The Discontinuous Galerkin (DG) method for compressible fluid flows is incorporated into the Jacobian-Free Newton-Krylov (JFNK) framework. Advantages of combining the DG with the JFNK are two-fold: $a)$ enabling \textit{robust and efficient high-order-accurate modeling of all-speed flows on unstructured grids}, opening the possibility for high-fidelity simulation of nuclear-power-industry-relevant flows; and $b)$ ability to \textit{tightly, robustly and high-order-accurately couple with other relevant physics} (neutronics, thermal-structural response of solids, etc.). In the present study, we focus on the physics-based preconditioning (PBP) of the Krylov method (GMRES), used as the linear solver in our implicit higher-order-accurate Runge-Kutta (ESDIRK) time discretization scheme; exploiting the compactness of the spatial discretization of the DG family. In particular, we utilize the \textit{Implicit Continuous-fluid Eulerian (ICE) method} and investigate its efficacy as the PBP within the JFNK-DG method.
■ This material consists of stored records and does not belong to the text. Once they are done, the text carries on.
(** Every slot is an entry's, every extent is the recorded copy of an entry, and the
    ledger holds no pin. *)
Definition no_leak w : Prop :=
  (∀ k ptr sz, slot w k = Some (ptr, sz) ↔
     ∃ e so, entry w k = Some e ∧ DispatchMap.location e = DispatchMap.MemoryTier ptr sz so) ∧
  (∀ d drive off k, drives w !! d = Some drive → extent (extent_mgr drive) off k →
     ∃ e loc, entry w k = Some e ∧ DispatchMap.stored (DispatchMap.location e) = Some loc ∧
       Location.encode_loc (Z.of_nat d) off = Ret loc) ∧
  (∀ k, ledger (pin_at w k) = unpinned).

Lemma holds_no_leak sp w : holds sp w → idle_writers w → reserved sp = ∅ → no_leak w.
Proof.
  intros I Hid Hr. assert (∀ k, pend (ghost_of size_of sp) !! k = None) as Hp by (intros; by rewrite pend_of, Hr).
  split_and!.
  - intros k ptr sz. split.
    + intros Hs. destruct (i_key _ _ _ I k) as [? ? ? ? Hsp|? ? ? ? Hl|e ptr0 sz0 so b He El ? ? Hs0|? ? ? ? ? ? ? ? ? Hsp].
      * destruct Hsp as [[? _]|(?&?&?&_&Hpd&_)]; [congruence|by rewrite Hp in Hpd].
      * rewrite (idle_ledger sp w k I Hid) in Hl. done.
      * rewrite Hs in Hs0. injection Hs0 as <- <-. eauto.
      * destruct Hsp as [[? _]|(?&?&?&_&Hpd&_)]; [congruence|by rewrite Hp in Hpd].
    + intros (e & so & He & El). by destruct (inv_view _ _ _ _ _ _ _ _ I He El) as [? _].
  - intros d drive off k Hd Ex. destruct (i_extents _ _ _ I _ _ _ _ Hd Ex) as [H|[(x & own & j & loc & Hx & Ew & _)|H]]; [done| |done].
    specialize (Hid d x Hx). unfold in_flight in Hid. rewrite Ew in Hid. simpl in Hid. lia.
  - intros k. by eapply idle_ledger.
Qed.

Lemma flush_quiet sp w io : holds sp w →
  ∃ w1, flush (length (writers w)) w io = Ret w1 ∧ holds sp w1 ∧ idle_writers w1.
Proof.
  intros I. destruct (flush_call_spec sp (length (writers w)) w io I ltac:(lia)) as (w1 & E1 & I1 & Hl & Hi).
  exists w1. split_and!; [done..|]. intros i x Hx. apply (Hi i x); [|done]. rewrite <- Hl. by eapply lookup_lt_Some.
Qed.

Lemma release_all_spec ks sp w : holds sp w → (∀ k, k ∈ ks → is_Some (reserved sp !! k)) → NoDup ks →
  ∃ w' sp', release_all w ks = Ret w' ∧ holds sp' w' ∧ ∀ k, reserved sp' !! k = if decide (k ∈ ks) then None else reserved sp !! k.
Proof.
  revert sp w. induction ks as [|k ks IH]; intros sp w I Hr Nd; [exists w, sp; split_and!; [done..|]; intros k; by rewrite decide_False by set_solver|].
  destruct (event_simulates size_of sizes sp w (ERelease k) I) as (ans & w1 & sp1 & Ex & Hs & I1); [apply Hr; by left|].
  simpl in Ex. apply bind_Ret in Ex as ([x w2] & Ek & Ex). simplify_eq. destruct x as [[]|e]; [|done]. simpl in Hs. subst sp1.
  apply NoDup_cons in Nd as [Hk Nd]. destruct (IH (unreserve sp k) w1 I1) as (w' & sp' & El & I' & H'); [|done|].
  { intros k' Hk'. simpl. rewrite lookup_delete_ne by set_solver. apply Hr. by right. }
  exists w', sp'. simpl. rewrite Ek, bind_Ret_l. split_and!; [done..|]. intros k'. rewrite H'. simpl.
  destruct (decide (k' = k)) as [->|Hne]; [rewrite lookup_delete_eq, (decide_True (P := k ∈ k :: ks)) by set_solver; by case_decide|].
  rewrite lookup_delete_ne by done. destruct (decide (k' ∈ ks)), (decide (k' ∈ k :: ks)); set_solver.
Qed.

(** When nothing is under way nothing has leaked; and at any time the clients can
    give up the open reservations and flush, and then nothing has. *)
Definition leak_free (io : nat → bool) sp w : Prop :=
  (idle_writers w → reserved sp = ∅ → no_leak w) ∧
  ∃ w1 x w2, release_all w (elements (dom (reserved sp))) = Ret w1 ∧ flush_to_ssd w1 io = Ret (x, w2) ∧ no_leak w2.

(** C13. Nothing leaks. From a freshly set up cache, after any sequence of events:
    when the writers are idle and no reservation is open, the slots of the memory
    tier are exactly those the entries in memory point at, every extent on every
    drive is the recorded copy of an entry, and the ledger holds no pin; removes that
    raced with write-throughs have left nothing behind. And whatever is under way,
    releasing the open reservations succeeds, and the flush after it returns, however
    the devices answer, and leaves the cache like that. Events and contract are those
    of [cache_refines]. *)
Theorem quiescent_no_leak w evs io : initial w → always size_of (leak_free io) w empty_spec evs.
Proof.
  intros N. apply (holds_always size_of sizes); [|by apply initial_holds]. clear N w evs. intros sp w I.
  split; [by apply holds_no_leak|].
  destruct (release_all_spec (elements (dom (reserved sp))) sp w I) as (w1 & sp1 & E1 & I1 & Hr); [|apply NoDup_elements|].
  { intros k Hk. by apply elem_of_elements, elem_of_dom in Hk. }
  destruct (flush_quiet sp1 w1 io I1) as (w3 & E3 & I3 & Hid3). destruct (flush_report_spec sp1 w3 I3 Hid3) as (x & w2 & E2 & I2 & Hid & _).
  exists w1, x, w2. split_and!; [done|unfold flush_to_ssd; by rewrite E3, bind_Ret_l|].
  apply (holds_no_leak sp1); [done..|]. apply map_empty. intros k. rewrite Hr. case_decide as Hk; [done|].
  rewrite elem_of_elements, not_elem_of_dom in Hk. done.
Qed.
Using the eigenvalue analysis, it is found that the ICE collapses the complex components of the \underline {all eigenvalues} of the Jacobian matrix (associated with pressure waves) onto the real axis, and thereby enabling at least an order of magnitude faster simulations in nearly-incompressible/weakly-compressible regimes with a significant storage saving.